Une adaptation qui tient surtout de la relecture d'un mythe.
The Dark Knight commence peu de temps après la fin de "Batman Begins", sur Gotham City en plein jour, accompagné par une musique ressemblant à un avertissement, et annonce d'emblé la couleur : pas de répit. Effectivement, si les temps morts existent bel et bien dans ce film, il reste néanmoins une tension quasi permanente qui perdure et plane dans nos esprits. La bande originale y aide beaucoup avec souvent en fond cette espèce de sirène d'alarme qui débute le film. Ce thème stressant souligne souvent les actions ou les conséquences des actions du Joker, et nous y reviendrons, accentuant le coté chaotique et souvent inévitable de certaines choses.

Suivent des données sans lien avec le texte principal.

(* ===== verification/Errors.v ===== *)
(** * core/errors: protocol error codes

    An error is a protocol error with its code, or a plain Go error that is
    identified by its text.  The free-text part of a protocol error is not
    modelled: no code of the repository branches on it. *)

From S2P Require Import Prelude.

Module errors.

Inductive ErrorCode : Type :=
| ErrArithmeticOverflow
| ErrInvalidChildArity
| ErrScaleDomainFault
| ErrHashBoundaryMismatch
| ErrMaskOutOfBounds
| ErrPaddingSubstitutionFraud
| ErrSignatureMisrepresentation
| ErrNamespaceEscapeFault
| ErrCanonicalEncodingDistortion
| ErrDosSizeExceeded
| ErrRootMismatch
| ErrInvalidSignature
| ErrInsufficientFunds
| ErrAlreadyBonded
| ErrNotBonded
| ErrUnbondingPending
| ErrBondBelowMinimum
| ErrSequenceFault
| ErrInvalidTxType
| ErrEmptyValidatorSet
| ErrBlockHeightSequenceFault
| ErrContractBytecodeTooLarge
| ErrContractOutOfGas
| ErrContractTrap
| ErrContractNonDeterministic
| ErrContractNotFound
| ErrContractStateInvalid.

#[export] Instance ErrorCode_eq_dec : EqDecision ErrorCode.
Proof. solve_decision. Defined.

Inductive error : Type :=
| RGError (code : ErrorCode)
| GoError (msg : string).

#[export] Instance error_eq_dec : EqDecision error.
Proof. solve_decision. Defined.

(** The wire text of a code. *)
Definition code_string (c : ErrorCode) : string :=
  match c with
  | ErrArithmeticOverflow => "ERR_001"
  | ErrInvalidChildArity => "ERR_002"
  | ErrScaleDomainFault => "ERR_003"
  | ErrHashBoundaryMismatch => "ERR_004"
  | ErrMaskOutOfBounds => "ERR_005"
  | ErrPaddingSubstitutionFraud => "ERR_006"
  | ErrSignatureMisrepresentation => "ERR_007"
  | ErrNamespaceEscapeFault => "ERR_008"
  | ErrCanonicalEncodingDistortion => "ERR_009"
  | ErrDosSizeExceeded => "ERR_010"
  | ErrRootMismatch => "ERR_011"
  | ErrInvalidSignature => "ERR_012"
  | ErrInsufficientFunds => "ERR_013"
  | ErrAlreadyBonded => "ERR_014"
  | ErrNotBonded => "ERR_015"
  | ErrUnbondingPending => "ERR_016"
  | ErrBondBelowMinimum => "ERR_017"
  | ErrSequenceFault => "ERR_018"
  | ErrInvalidTxType => "ERR_019"
  | ErrEmptyValidatorSet => "ERR_020"
  | ErrBlockHeightSequenceFault => "ERR_021"
  | ErrContractBytecodeTooLarge => "ERR_022"
  | ErrContractOutOfGas => "ERR_023"
  | ErrContractTrap => "ERR_024"
  | ErrContractNonDeterministic => "ERR_025"
  | ErrContractNotFound => "ERR_026"
  | ErrContractStateInvalid => "ERR_027"
  end%string.

Lemma code_string_inj c1 c2 : code_string c1 = code_string c2 -> c1 = c2.
Proof. destruct c1, c2; intros H; first [reflexivity | discriminate H]. Qed.

End errors.

Export errors.

(** The result of a fallible Go function of the repository. *)
Abbreviation res := (outcome error).
Definition fail {A} (c : ErrorCode) : res A := Err (RGError c).
Definition failf {A} (msg : string) : res A := Err (GoError msg).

Par opposition, le thème de Batman, un peu retravaillé depuis l'opus précédent, souligne les moments de bravoure et d'abnégation du héros et creuse encore plus la dichotomie entre les deux adversaires. Ceci étant, il ne suffit pas d'une bande son de qualité, ou seulement d'un bon et d'un méchant pour faire un film qui tienne la route, surtout quand on a affaire à un scénario de cette qualité. Le réalisateur, continuant son œuvre, installe donc logiquement Harvey Dent au poste de procureur général de la ville et en fait le compagnon de vie de Rachel Dawes (qui a subit un changement de casting), meilleure amie, confidente, et amour de Bruce Wayne, occupé a sauver Gotham avec son ami le lieutenant Gordon, et bien entendu, à se cacher du monde épaulé comme toujours par son fidèle Alfred. Ecrasant de banalité au premier regard et cela serait certainement le cas sans la menace omniprésente d'un ennemi dont Batman ignore tout...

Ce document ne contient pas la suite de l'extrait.